**Stored data:**
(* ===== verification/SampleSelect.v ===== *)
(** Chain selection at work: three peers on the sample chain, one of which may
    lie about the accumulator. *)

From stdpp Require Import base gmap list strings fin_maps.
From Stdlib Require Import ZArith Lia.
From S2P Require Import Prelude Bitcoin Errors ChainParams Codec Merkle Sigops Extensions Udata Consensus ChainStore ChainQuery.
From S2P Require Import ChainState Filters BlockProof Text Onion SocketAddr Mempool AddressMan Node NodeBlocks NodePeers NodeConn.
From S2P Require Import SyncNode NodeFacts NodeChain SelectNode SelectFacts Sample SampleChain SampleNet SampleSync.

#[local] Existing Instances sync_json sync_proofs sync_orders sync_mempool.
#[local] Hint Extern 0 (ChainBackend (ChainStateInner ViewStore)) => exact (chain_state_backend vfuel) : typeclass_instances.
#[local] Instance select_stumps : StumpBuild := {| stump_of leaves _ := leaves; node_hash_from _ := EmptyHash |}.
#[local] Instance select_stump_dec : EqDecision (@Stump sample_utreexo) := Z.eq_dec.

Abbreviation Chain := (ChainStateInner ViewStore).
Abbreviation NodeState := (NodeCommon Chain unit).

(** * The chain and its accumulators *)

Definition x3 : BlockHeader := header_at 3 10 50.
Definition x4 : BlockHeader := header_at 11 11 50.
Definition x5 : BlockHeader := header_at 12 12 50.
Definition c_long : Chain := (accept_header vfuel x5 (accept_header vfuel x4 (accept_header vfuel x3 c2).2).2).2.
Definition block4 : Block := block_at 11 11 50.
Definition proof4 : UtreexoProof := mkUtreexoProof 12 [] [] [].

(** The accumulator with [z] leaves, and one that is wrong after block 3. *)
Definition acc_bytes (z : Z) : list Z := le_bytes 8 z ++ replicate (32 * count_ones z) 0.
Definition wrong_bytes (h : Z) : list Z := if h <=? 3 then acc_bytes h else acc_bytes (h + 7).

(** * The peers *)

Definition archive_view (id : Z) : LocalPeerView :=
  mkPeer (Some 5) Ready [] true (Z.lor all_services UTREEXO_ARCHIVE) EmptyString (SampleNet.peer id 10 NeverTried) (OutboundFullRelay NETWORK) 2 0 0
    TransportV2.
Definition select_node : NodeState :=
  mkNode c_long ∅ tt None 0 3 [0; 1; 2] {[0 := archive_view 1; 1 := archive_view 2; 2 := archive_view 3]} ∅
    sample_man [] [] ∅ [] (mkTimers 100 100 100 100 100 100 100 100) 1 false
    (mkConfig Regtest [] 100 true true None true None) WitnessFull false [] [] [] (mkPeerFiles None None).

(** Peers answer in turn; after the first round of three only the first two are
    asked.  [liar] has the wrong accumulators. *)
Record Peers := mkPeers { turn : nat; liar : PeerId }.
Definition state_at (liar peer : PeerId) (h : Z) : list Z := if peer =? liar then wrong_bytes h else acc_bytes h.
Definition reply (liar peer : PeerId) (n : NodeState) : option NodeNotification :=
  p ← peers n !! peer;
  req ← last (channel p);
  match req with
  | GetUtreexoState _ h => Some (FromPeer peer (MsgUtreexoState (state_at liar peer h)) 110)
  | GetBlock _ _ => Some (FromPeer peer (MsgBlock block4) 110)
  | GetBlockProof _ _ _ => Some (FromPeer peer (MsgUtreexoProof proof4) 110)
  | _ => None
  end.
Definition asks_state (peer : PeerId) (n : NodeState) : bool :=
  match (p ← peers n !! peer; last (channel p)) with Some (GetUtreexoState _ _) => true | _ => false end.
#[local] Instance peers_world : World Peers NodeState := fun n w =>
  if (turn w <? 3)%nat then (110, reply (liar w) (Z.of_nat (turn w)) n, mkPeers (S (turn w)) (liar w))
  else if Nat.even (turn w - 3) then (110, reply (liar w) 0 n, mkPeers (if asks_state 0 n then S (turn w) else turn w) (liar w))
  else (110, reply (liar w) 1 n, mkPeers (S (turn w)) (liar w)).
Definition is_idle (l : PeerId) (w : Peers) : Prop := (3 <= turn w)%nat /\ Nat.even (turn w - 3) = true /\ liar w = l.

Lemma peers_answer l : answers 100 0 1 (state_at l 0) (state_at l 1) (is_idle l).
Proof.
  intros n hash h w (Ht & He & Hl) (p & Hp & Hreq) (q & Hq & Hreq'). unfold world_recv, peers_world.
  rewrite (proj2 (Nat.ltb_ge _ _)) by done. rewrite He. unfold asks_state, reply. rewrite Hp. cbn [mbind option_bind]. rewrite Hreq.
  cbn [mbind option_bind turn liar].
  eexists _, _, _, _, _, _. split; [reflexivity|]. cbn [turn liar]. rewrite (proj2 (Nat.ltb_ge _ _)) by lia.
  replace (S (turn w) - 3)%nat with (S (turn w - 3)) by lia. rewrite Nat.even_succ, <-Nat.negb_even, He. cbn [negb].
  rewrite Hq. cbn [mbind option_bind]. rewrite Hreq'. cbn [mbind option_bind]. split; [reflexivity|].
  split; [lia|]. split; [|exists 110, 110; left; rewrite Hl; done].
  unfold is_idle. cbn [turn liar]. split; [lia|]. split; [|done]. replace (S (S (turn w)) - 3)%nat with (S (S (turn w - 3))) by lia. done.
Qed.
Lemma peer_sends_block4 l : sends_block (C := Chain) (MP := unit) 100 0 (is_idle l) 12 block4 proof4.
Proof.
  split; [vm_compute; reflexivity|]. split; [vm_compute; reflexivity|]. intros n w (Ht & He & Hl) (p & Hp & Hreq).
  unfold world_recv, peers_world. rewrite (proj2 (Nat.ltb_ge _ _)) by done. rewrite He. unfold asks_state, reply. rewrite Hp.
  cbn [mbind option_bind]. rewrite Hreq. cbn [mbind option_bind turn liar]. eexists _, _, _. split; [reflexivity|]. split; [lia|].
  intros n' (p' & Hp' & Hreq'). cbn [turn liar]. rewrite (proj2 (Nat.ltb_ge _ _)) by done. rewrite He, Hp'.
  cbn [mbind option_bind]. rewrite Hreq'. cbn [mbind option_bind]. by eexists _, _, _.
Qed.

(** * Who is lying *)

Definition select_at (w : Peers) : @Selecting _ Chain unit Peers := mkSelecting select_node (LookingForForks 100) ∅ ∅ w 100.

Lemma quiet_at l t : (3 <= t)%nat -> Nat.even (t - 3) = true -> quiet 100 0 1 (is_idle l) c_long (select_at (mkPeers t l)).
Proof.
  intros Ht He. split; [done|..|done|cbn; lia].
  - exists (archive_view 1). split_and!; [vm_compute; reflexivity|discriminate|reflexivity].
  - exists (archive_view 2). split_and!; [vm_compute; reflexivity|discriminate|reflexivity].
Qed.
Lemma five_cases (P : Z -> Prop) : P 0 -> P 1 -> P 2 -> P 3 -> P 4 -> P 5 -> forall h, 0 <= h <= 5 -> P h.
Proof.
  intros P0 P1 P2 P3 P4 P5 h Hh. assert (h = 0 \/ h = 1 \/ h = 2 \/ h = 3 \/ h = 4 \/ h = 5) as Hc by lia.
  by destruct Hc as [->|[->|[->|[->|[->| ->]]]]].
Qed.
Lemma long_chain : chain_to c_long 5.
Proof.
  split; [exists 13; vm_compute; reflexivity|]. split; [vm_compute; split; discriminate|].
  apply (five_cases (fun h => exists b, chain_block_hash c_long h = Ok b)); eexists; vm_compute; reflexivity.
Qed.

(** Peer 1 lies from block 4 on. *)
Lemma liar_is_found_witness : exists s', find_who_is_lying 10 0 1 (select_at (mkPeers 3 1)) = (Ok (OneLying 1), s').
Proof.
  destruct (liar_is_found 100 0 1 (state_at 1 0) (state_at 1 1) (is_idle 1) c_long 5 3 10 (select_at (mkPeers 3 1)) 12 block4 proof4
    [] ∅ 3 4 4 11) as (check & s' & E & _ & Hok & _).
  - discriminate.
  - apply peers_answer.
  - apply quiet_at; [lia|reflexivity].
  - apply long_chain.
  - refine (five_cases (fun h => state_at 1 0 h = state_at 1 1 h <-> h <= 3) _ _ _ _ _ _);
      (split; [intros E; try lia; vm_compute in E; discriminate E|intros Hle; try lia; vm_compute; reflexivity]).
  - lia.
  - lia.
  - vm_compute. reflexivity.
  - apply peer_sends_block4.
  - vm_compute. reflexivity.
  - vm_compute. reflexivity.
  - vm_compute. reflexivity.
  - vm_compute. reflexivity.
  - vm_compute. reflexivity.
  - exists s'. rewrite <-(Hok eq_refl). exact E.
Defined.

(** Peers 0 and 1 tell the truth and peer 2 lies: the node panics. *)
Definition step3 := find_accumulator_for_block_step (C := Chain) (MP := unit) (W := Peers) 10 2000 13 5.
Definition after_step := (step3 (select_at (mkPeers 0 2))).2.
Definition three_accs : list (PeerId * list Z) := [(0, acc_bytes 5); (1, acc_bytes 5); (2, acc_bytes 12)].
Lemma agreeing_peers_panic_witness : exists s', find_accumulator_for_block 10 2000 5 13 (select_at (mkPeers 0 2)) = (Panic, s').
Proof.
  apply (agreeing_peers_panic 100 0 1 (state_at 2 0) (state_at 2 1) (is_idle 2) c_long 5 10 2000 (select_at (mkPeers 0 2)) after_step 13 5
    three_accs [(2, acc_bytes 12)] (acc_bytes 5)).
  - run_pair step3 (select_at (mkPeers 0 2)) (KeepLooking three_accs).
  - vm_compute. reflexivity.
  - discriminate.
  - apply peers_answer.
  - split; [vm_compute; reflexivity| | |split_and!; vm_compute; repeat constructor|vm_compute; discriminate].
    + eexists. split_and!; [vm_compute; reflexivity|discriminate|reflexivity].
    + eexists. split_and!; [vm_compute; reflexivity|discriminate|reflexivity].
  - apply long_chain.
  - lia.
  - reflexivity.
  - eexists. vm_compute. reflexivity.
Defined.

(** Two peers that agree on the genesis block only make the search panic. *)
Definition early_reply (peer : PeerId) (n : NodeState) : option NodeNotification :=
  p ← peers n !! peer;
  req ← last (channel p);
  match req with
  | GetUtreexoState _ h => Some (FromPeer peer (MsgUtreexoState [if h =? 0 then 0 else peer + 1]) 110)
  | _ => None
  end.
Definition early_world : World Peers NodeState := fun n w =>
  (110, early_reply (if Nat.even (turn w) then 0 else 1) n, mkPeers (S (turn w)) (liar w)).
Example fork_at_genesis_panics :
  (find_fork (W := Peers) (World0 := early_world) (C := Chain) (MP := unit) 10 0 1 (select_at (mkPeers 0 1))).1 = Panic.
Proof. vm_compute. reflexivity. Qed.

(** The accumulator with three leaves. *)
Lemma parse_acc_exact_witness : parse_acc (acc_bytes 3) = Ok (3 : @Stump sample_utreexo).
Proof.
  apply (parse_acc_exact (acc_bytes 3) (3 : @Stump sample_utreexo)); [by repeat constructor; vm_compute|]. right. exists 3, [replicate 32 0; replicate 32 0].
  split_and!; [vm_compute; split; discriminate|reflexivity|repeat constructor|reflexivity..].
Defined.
---
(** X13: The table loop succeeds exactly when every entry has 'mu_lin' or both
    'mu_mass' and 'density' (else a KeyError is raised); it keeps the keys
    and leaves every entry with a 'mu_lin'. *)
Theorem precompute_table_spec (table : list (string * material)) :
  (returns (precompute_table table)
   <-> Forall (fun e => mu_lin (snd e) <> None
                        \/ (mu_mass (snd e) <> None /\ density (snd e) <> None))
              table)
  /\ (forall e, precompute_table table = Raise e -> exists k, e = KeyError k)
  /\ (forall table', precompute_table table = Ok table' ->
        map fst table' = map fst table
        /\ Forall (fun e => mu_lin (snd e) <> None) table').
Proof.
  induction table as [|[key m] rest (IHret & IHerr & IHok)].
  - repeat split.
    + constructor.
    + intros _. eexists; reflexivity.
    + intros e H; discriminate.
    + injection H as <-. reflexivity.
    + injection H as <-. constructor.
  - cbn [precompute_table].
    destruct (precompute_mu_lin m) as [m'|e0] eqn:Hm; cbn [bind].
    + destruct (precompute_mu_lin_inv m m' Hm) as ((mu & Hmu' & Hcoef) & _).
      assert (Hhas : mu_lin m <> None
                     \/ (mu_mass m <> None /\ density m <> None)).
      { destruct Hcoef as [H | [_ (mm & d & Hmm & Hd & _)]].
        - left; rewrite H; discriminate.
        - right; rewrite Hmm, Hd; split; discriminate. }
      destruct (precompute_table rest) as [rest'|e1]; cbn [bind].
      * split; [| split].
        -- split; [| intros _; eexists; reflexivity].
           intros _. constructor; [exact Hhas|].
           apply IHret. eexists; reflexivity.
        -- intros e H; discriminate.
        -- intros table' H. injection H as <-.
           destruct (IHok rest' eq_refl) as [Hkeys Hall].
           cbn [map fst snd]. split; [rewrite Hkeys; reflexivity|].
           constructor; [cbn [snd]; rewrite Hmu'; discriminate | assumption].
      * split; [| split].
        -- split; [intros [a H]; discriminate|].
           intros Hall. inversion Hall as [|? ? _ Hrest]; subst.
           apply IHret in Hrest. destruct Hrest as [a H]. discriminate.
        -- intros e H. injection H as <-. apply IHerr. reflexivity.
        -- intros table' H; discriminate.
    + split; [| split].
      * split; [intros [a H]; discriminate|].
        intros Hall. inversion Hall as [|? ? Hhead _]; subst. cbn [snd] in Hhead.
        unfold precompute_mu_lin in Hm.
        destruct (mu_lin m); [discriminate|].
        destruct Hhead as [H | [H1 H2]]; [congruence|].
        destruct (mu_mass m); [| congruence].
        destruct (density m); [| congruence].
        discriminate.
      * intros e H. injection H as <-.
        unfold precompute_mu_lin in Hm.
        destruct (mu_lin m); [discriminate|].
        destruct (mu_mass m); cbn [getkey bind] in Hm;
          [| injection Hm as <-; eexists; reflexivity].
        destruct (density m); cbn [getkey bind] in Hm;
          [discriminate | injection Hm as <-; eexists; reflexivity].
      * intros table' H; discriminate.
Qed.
* * *
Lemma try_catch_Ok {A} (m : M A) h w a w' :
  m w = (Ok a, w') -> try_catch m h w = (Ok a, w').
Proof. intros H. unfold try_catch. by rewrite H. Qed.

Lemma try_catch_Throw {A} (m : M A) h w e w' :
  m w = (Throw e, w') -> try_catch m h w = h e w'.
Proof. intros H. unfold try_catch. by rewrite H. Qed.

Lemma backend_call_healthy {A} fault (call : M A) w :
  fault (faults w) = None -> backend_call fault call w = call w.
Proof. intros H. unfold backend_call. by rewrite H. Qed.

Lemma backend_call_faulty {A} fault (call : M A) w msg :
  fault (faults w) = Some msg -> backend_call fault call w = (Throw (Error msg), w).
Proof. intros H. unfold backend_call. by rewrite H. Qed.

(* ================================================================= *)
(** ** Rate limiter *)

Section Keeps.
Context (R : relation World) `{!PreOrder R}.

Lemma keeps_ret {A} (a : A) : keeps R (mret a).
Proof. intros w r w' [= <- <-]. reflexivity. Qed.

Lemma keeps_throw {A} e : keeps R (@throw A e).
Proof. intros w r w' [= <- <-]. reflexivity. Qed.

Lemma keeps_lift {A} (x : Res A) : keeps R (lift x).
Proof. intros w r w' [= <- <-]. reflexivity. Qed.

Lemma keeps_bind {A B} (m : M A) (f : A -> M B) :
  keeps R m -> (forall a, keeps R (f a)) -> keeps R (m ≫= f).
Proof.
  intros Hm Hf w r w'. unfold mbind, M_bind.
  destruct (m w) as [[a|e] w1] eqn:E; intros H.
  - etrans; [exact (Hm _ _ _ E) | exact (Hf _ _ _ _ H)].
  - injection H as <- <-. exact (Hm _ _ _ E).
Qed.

**About this exercise:** How many lines in these entries hold the string "faults"? Answer with the number alone.

**Task solution:** 2